As the local MD surgical specialist, here’s my take.

I got a good chuckle when I saw that they cite Ziprecruiter. Their points on the MD side do have some (small) kernels of truth.

Faster to finish and less competitive, agreed. They’re actually being generous on our training time since it can be longer if you do research years. If fellowship becomes a more common thing you folks are at ophtho and OB length though. Salaries do vary widely between and within specialties.

You folks have more pod specific third and fourth year rotations, but also do off service rotations at around our rate in residency, so I’d call it a wash.

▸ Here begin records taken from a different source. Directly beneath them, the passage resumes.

(** * CalPal: AI-response normalisation, auth reconciliation, billing set-up

    A shallow embedding of
    - [src/services/geminiService.ts]  (the four Gemini analysis operations),
    - [src/app/index.tsx]              (the [AuthProvider] context),
    - [src/unnamed/part_001]           (the RevenueCat configuration module),
    with the JavaScript run-time notions they rely on: dynamically typed
    values, [typeof], truthiness, property access, [String.prototype.match]
    for the regular expressions of the source, and [JSON.parse]. *)

From Stdlib Require Import String Ascii List Bool Arith ZArith QArith Lia.
Import ListNotations.
Open Scope string_scope.

Set Implicit Arguments.
#[local] Set Warnings "-register-all".

(** ** JavaScript values *)

(** A run-time value as [JSON.parse] can produce it, plus [undefined].
    A number is the exact rational denoted by its literal (rounding to a
    double is not modelled); a string is its UTF-8 byte sequence; an object
    is the list of its own properties, keys unique, in insertion order. *)
Inductive JsValue : Type :=
| JUndefined
| JNull
| JBool (b : bool)
| JNum (q : Q)
| JStr (s : string)
| JArr (items : list JsValue)
| JObj (fields : list (string * JsValue)).

(** [typeof v] *)
Definition typeof (v : JsValue) : string :=
  match v with
  | JUndefined => "undefined"
  | JNull => "object"
  | JBool _ => "boolean"
  | JNum _ => "number"
  | JStr _ => "string"
  | JArr _ => "object"
  | JObj _ => "object"
  end.

(** [Array.isArray(v)] *)
Definition Array_isArray (v : JsValue) : bool :=
  match v with JArr _ => true | _ => false end.

Definition Q_is_zero (q : Q) : bool := (Qnum q =? 0)%Z.

(** ToBoolean: [undefined], [null], [false], zero and the empty string are
    falsy, everything else (every array and object included) is truthy. *)
Definition truthy (v : JsValue) : bool :=
  match v with
  | JUndefined => false
  | JNull => false
  | JBool b => b
  | JNum q => negb (Q_is_zero q)
  | JStr s => negb (s =? "")
  | JArr _ => true
  | JObj _ => true
  end.

(** [a || b] on values *)
Definition js_or (a b : JsValue) : JsValue := if truthy a then a else b.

The average and range of salaries they give fits for the starting ophtho market, but we’re notorious for low beginning pay. Those numbers are basically what academics or the VA would shell out, maybe a touch higher. (Hint: low end of the market.) I think that’s the case for the other fields as well.

Where’s the big focus on ancillary income coming from? That’s almost exclusively if you’re a partner in PP and that’s dying across the board. It’s a nice perk, but relatively concentrated, and even if you do get some of it as an employee it will be watered down.
 
Saying pod school is 'less competitive' than MD/DO is like saying a Toyota Camry is 'less fast' than a Ferrari. Objectively true but doesn't begin to describe the difference.
I’m not here to punch down, but that idea can be very attractive to prospective students. Don’t want to have to get that MCAT to whatever goal it is now? Don’t want to have to have great grades and Step 2 score and research and connections and still have an 80% or lower chance of getting a residency? Want to SURGERY? Not hard to find some takers.

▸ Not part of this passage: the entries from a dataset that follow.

(** ** The blocks in order *)

Lemma filter_none (P : Z → Prop) `{!∀ x, Decision (P x)} (l : list Z) :
  (∀ x, x ∈ l → ¬ P x) → filter P l = [].
Proof.
  induction l as [|x l IH]; intros Hno; [done|].
  rewrite filter_cons_False by (apply Hno; left).
  apply IH. intros y Hy. apply Hno. by right.
Qed.

Lemma filter_all (P : Z → Prop) `{!∀ x, Decision (P x)} (l : list Z) :
  (∀ x, x ∈ l → P x) → filter P l = l.
Proof.
  induction l as [|x l IH]; intros Hall; [done|].
  rewrite filter_cons_True by (apply Hall; left).
  f_equal. apply IH. intros y Hy. apply Hall. by right.
Qed.

(** Two adjacent ranges of a sorted list, one after the other. *)
Lemma ranges_adjacent (pcs : list Z) a b nx :
  StronglySorted Z.le pcs → a ≤ b → (∀ n, nx = Some n → b < n) →
  filter (in_block a (Some b)) pcs ++ filter (in_block b nx) pcs
  = filter (in_block a nx) pcs.
Proof.
  intros Hs Hab Hnx. induction Hs as [|x pcs Hs IH Hall]; [done|].
  rewrite Forall_forall in Hall.
  assert (from_option (λ n, x < n) True nx ↔ ∀ n, nx = Some n → x < n) as Hup.
  { destruct nx; naive_solver. }
  assert (x < b → from_option (λ n, x < n) True nx) as Hlow.
  { intros Hxb. apply Hup. intros n Hn. specialize (Hnx n Hn). lia. }
  rewrite !filter_cons.
  destruct (decide (in_block a (Some b) x)) as [H1|H1],
    (decide (in_block b nx x)) as [H2|H2],
    (decide (in_block a nx x)) as [H3|H3];
    unfold in_block in H1, H2, H3; simpl in H1, H2, H3.
  - lia.
  - lia.
  - simpl. by rewrite IH.
  - exfalso. apply H3. split; [lia|]. apply Hlow. lia.
  - assert (filter (in_block a (Some b)) pcs = []) as Hnil.
    { apply filter_none. intros y Hy [_ Hlt]. simpl in Hlt.
      specialize (Hall y Hy). lia. }
    rewrite Hnil in IH |- *. simpl in *. by rewrite IH.
  - exfalso. apply H3. split; [lia|]. tauto.
  - exfalso. apply H2. split; [lia|]. tauto.
  - done.
Qed.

If you want even worse prospects, go look at the dental forums. They’ve got schools rocking $570k COAs, and if you want to specialize you usually pay for your residency too. Possibly $1M to work 6 days a week at a corporate office or associate mill to try to break $200k.

Heck, optometry school is somewhere near $300k COA with a pretty good chance of working in retail for maybe $125k. Hopefully they don’t start a chain of MyFootDr.’s.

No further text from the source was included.